CRF19 is a recombinant form of HIV-1 subtypes D, A1 and G, which was first sampled in Cuba in 1999, but was already present there in 1980s. CRF19 was reported almost uniquely in Cuba, where it accounts for ∼25% of new HIV-positive patients and causes rapid progression to AIDS (∼3 years). We analyzed a large data set comprising ∼350 pol and env sequences sampled in Cuba over the last 15 years and ∼350 from Los Alamos database. This data set contained both CRF19 (∼315), and A1, D and G sequences. We performed and combined analyses for the three A1, G and D regions, using fast maximum likelihood approaches, including: (1) phylogeny reconstruction, (2) spatio-temporal analysis of the virus spread, and ancestral character reconstruction for (3) transmission mode and (4) drug resistance mutations (DRMs). We verified these results with a Bayesian approach. This allowed us to acquire new insights on the CRF19 origin and transmission patterns. We showed that CRF19 recombined between 1966 and 1977, most likely in Cuban community stationed in Congo region. We further investigated CRF19 spread on the Cuban province level, and discovered that the epidemic started in 1970s, most probably in Villa Clara, that it was at first carried by heterosexual transmissions, and then quickly spread in the 1980s within the "men having sex with men" (MSM) community, with multiple transmissions back to heterosexuals. The analysis of the transmission patterns of common DRMs found very few resistance transmission clusters. Our results show a very early introduction of CRF19 in Cuba, which could explain its local epidemiological success. Ignited by a major founder event, the epidemic then followed a similar pattern as other subtypes and CRFs in Cuba. The reason for the short time to AIDS remains to be understood and requires specific surveillance, in Cuba and elsewhere.
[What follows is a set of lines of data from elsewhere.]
(** C10.  [set] does not look the key up before it makes room: on a
    cache that holds [max_cache_size] entries, a [set] for a key that
    is already there (with a TTL whose expiry time is a datetime)
    still removes the entry [_evict_least_used]
    picks, the first in insertion order among those with the least
    hit count and, at equal hit count, the earliest last access, and
    only then writes the key.  When that entry is not the one being
    updated it is lost and the cache ends one entry below capacity.
    Such a cache exists: in [read_cache], of capacity 2, the first
    entry has been read once, so updating it evicts the second. *)
Theorem set_existing_key_still_evicts :
  (forall c s,
     NoDup (keys (_cache c)) ->
     size c = max_cache_size c ->
     In (s_key s) (keys (_cache c)) ->
     expiry_fits (ttl_minutes c) (s_now2 s) ->
     exists d1 victim vitem d2,
       _cache c = d1 ++ (victim, vitem) :: d2 /\
       (forall k it, In (k, it) d1 ->
          hits vitem < hits it \/
          (hits vitem = hits it /\
           last_accessed vitem < last_accessed it)) /\
       (forall k it, In (k, it) d2 ->
          hits vitem < hits it \/
          (hits vitem = hits it /\
           last_accessed vitem <= last_accessed it)) /\
       _cache (do_set c s) =
         setitem String.eqb (s_key s)
           (mkItem (s_model s) (s_now1 s)
                   (s_now2 s + ttl_minutes c * 60000000) 0 (s_now3 s))
           (d1 ++ d2) /\
       (victim <> s_key s ->
          ~ In victim (keys (_cache (do_set c s))) /\
          In (s_key s) (keys (_cache (do_set c s))) /\
          size (do_set c s) = max_cache_size c - 1 /\
          size (do_set c s) < max_cache_size (do_set c s)))
  /\
  (NoDup (keys (_cache read_cache)) /\
   size read_cache = max_cache_size read_cache /\
   keys (_cache read_cache) = ["network_5_1"; "site_5_1"]%string /\
   s_key (call "network" 300) = "network_5_1"%string /\
   expiry_fits (ttl_minutes read_cache) (s_now2 (call "network" 300)) /\
   keys (_cache (do_set read_cache (call "network" 300)))
     = ["network_5_1"]%string /\
   size (do_set read_cache (call "network" 300))
     < max_cache_size read_cache).
Proof.
  split.
  - intros c s Hnd Hfull Hin _.
    assert (Hne : _cache c <> []) by (intros E; rewrite E in Hin; exact Hin).
    destruct (least_used_key_exists _ Hne) as [victim Hv].
    destruct (least_used_key_first _ _ Hnd Hv)
      as (d1 & vitem & d2 & Ed & H1 & H2).
    assert (Hcache := set_when_full c s victim ltac:(lia) Hv).
    pose proof Hnd as Hnd'. rewrite Ed in Hnd'.
    destruct (victim_not_before _ _ _ _ Hnd') as [Hv1 Hv2].
    assert (Hdel : delete String.eqb victim (_cache c) = d1 ++ d2)
      by (rewrite Ed; now apply delete_middle).
    exists d1, victim, vitem, d2.
    split; [exact Ed|]. split; [exact H1|]. split; [exact H2|].
    split.
    { rewrite Hcache, Hdel. reflexivity. }
    intros Hneq.
    assert (Hvin : In victim (keys (_cache c))).
    { rewrite Ed. unfold keys. rewrite map_app, in_app_iff. simpl. tauto. }
    assert (Hsz : size (do_set c s) = max_cache_size c - 1).
    { unfold size at 1. rewrite Hcache, length_setitem_present.
      - rewrite <- Hfull. unfold size.
        rewrite <- (length_delete victim (_cache c) Hvin). lia.
      - apply keys_delete_other; [congruence | exact Hin]. }
    split; [|split; [|split; [exact Hsz|]]].
    + rewrite Hcache, keys_setitem. intros [E|H]; [contradiction|].
      revert H. now apply deleted_key_absent.
    + rewrite Hcache, keys_setitem. now left.
    + rewrite max_cache_size_do_set. lia.
  - split; [repeat constructor; simpl; intuition discriminate|].
    repeat split; vm_compute; intuition discriminate.
Qed.

Lemma set_existing_key_still_evicts_witness :
  exists d1 victim vitem d2,
    _cache read_cache = d1 ++ (victim, vitem) :: d2 /\
    victim = "site_5_1"%string /\
    ~ In victim (keys (_cache (do_set read_cache (call "network" 300)))) /\
    size (do_set read_cache (call "network" 300)) = 1.
Proof.
  destruct (proj1 set_existing_key_still_evicts read_cache
              (call "network" 300))
    as (d1 & victim & vitem & d2 & Ed & H1 & H2 & Hc & H).
  - repeat constructor; simpl; intuition discriminate.
  - reflexivity.
  - simpl. tauto.
  - vm_compute. intuition discriminate.
  - assert (Ev : victim = "site_5_1"%string).
    { change (_cache read_cache)
        with [("network_5_1"%string, mkItem a_detector 100 3600000100 1 250);
              ("site_5_1"%string, mkItem a_detector 200 3600000200 0 200)]
        in Ed.
      destruct d1 as [|e1 [|e2 d1]].
      - simpl in Ed. injection Ed as _ Ei E2. subst vitem d2.
        specialize (H2 _ _ (or_introl eq_refl)). simpl in H2. lia.
      - simpl in Ed. injection Ed as _ Ev _. now rewrite Ev.
      - simpl in Ed. injection Ed as _ _ E. destruct d1; discriminate. }
    exists d1, victim, vitem, d2. split; [exact Ed|]. split; [exact Ev|].
    destruct H as (Hout & _ & Hsz & _).
    + rewrite Ev. discriminate.
    + split; [exact Hout | exact Hsz].
Defined.
End CacheEviction.

(* ================================================================== *)
(** * ModelCache: cleanup and cache keys *)
(* ================================================================== *)

Section CacheCleanup.
Import py detector_object model_cache samples invariants.
Local Open Scope Z_scope.

Lemma expired_from_incl clock : forall d i k,
  In k (expired_from clock i d) -> In k (keys d).
Proof.
  induction d as [|[k0 it] r IH]; intros i k; simpl; [tauto|].
  destruct (clock i >? expires_at it); simpl.
  - intros [H|H]; [now left | right; eapply IH; eassumption].
  - intros H. right. eapply IH; eassumption.
Qed.

Lemma fold_delete_skip (k : string) (v : CachedItem) ks :
  forall d, ~ In k ks ->
  fold_left (fun d key => delete String.eqb key d) ks ((k, v) :: d)
  = (k, v) :: fold_left (fun d key => delete String.eqb key d) ks d.
Proof.
  induction ks as [|k0 r IH]; intros d Hnin; simpl; [reflexivity|].
  destruct (String.eqb_spec k0 k) as [->|Hne].
  - exfalso. apply Hnin. now left.
  - apply IH. intros H. apply Hnin. now right.
Qed.

Lemma cleanup_keeps clock : forall d i,
  NoDup (keys d) ->
  fold_left (fun d key => delete String.eqb key d) (expired_from clock i d) d
  = kept_from clock i d.
Proof.
  induction d as [|[k it] r IH]; intros i Hnd; simpl; [reflexivity|].
  inversion Hnd as [|? ? Hnin Hnd']; subst.
  destruct (clock i >? expires_at it); simpl.
  - rewrite String.eqb_refl. now apply IH.
  - rewrite fold_delete_skip.
    + now rewrite IH.
    + intros H. apply Hnin. eapply expired_from_incl; eassumption.
Qed.

Lemma kept_plus_expired clock : forall d i,
  (List.length (kept_from clock i d) + List.length (expired_from clock i d)
   = List.length d)%nat.
Proof.
  induction d as [|[k it] r IH]; intros i; simpl; [reflexivity|].
  destruct (clock i >? expires_at it); simpl; rewrite <- (IH (S i)); lia.
Qed.

(** [cleanup_expired] on a cache without duplicate keys keeps, in
    order, exactly the entries whose clock reading was not past their
    [expires_at], and returns the number of entries it dropped; when
    the clock does not move during the call, what remains is the
    entries with [expires_at >= now], so a second cleanup at the same
    time removes nothing. *)
Theorem cleanup_drops_exactly_the_expired :
  forall c clock,
    NoDup (keys (_cache c)) ->
    let r := cleanup_expired c clock in
    _cache (fst r) = kept_from clock 0 (_cache c) /\
    snd r = size c - size (fst r) /\
    (forall now, (forall i, clock i = now) ->
       _cache (fst r)
         = filter (fun kv => negb (now >? expires_at (snd kv))) (_cache c) /\
       (forall k item, In (k, item) (_cache (fst r)) -> now <= expires_at item) /\
       snd (cleanup_expired (fst r) clock) = 0).
Proof.
  intros c clock Hnd r. subst r. unfold cleanup_expired. simpl.
  rewrite cleanup_keeps by exact Hnd.
  split; [reflexivity|]. split.
  - unfold size. simpl.
    pose proof (kept_plus_expired clock (_cache c) 0). lia.
  - intros now Hclock.
    assert (Ec : forall d i, kept_from clock i d
                   = filter (fun kv => negb (now >? expires_at (snd kv))) d).
    { intros d. induction d as [|[k it] rr IH]; intros i; simpl; [reflexivity|].
      rewrite Hclock. destruct (now >? expires_at it); simpl; now rewrite IH. }
    rewrite Ec. split; [reflexivity|]. split.
    + intros k item Hin. apply filter_In in Hin as [_ Hlive]. simpl in Hlive.
      apply negb_true_iff in Hlive. rewrite Z.gtb_ltb in Hlive.
      now apply Z.ltb_ge in Hlive.
    + assert (En : forall d i,
                 expired_from clock i
                   (filter (fun kv => negb (now >? expires_at (snd kv))) d)
                 = []).
      { intros d. induction d as [|[k it] rr IH]; intros i; simpl; [reflexivity|].
        destruct (now >? expires_at it) eqn:E; simpl; [apply IH|].
        rewrite Hclock, E. apply IH. }
      now rewrite En.
Qed.

Lemma cleanup_drops_exactly_the_expired_witness :
  snd (cleanup_expired busy_cache (fun _ => 3600000150)) = 1.
Proof.
  destruct (cleanup_drops_exactly_the_expired busy_cache
              (fun _ => 3600000150)) as (_ & Hn & _).
  - repeat constructor; simpl; intuition discriminate.
  - rewrite Hn. reflexivity.
Defined.
End CacheCleanup.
CRF19 是一种重组形式的 HIV-1 亚型 D、A1 和 G,于 1999 年在古巴首次采样,但早在 20 世纪 80 年代就在那里存在。CRF19 几乎只在古巴被报告,在那里它占新 HIV 阳性患者的约 25%,并导致艾滋病快速进展(约 3 年)。我们分析了一个包含过去 15 年在古巴采样的约 350 个 pol 和 env 序列以及来自洛斯阿拉莫斯数据库的约 350 个序列的大数据集。该数据集包含 CRF19(约 315 个)和 A1、D 和 G 序列。我们使用快速最大似然方法对三个 A1、G 和 D 区域进行了分析和组合,包括:(1)系统发育重建,(2)病毒传播的时空分析,以及(3)传播模式和(4)耐药突变(DRMs)的祖先特征重建。我们使用贝叶斯方法验证了这些结果。这使我们能够获得关于 CRF19 起源和传播模式的新见解。我们表明,CRF19 于 1966 年至 1977 年间重组,最有可能在驻刚果地区的古巴社区中重组。我们进一步研究了 CRF19 在古巴省级的传播情况,发现该疫情始于 20 世纪 70 年代,最有可能在比那尔德里奥省开始,最初由异性传播,然后在 20 世纪 80 年代在“男男性行为者”(MSM)社区迅速传播,随后多次传播给异性恋者。对常见 DRMs 的传播模式的分析发现,很少有耐药性传播集群。我们的结果表明,CRF19 在古巴的引入非常早,这可以解释其在当地的成功流行。由一个主要的创始事件引发,该疫情随后遵循了与古巴其他亚型和 CRF 相似的模式。艾滋病发病时间短的原因仍需了解,并需要在古巴和其他地方进行特定的监测。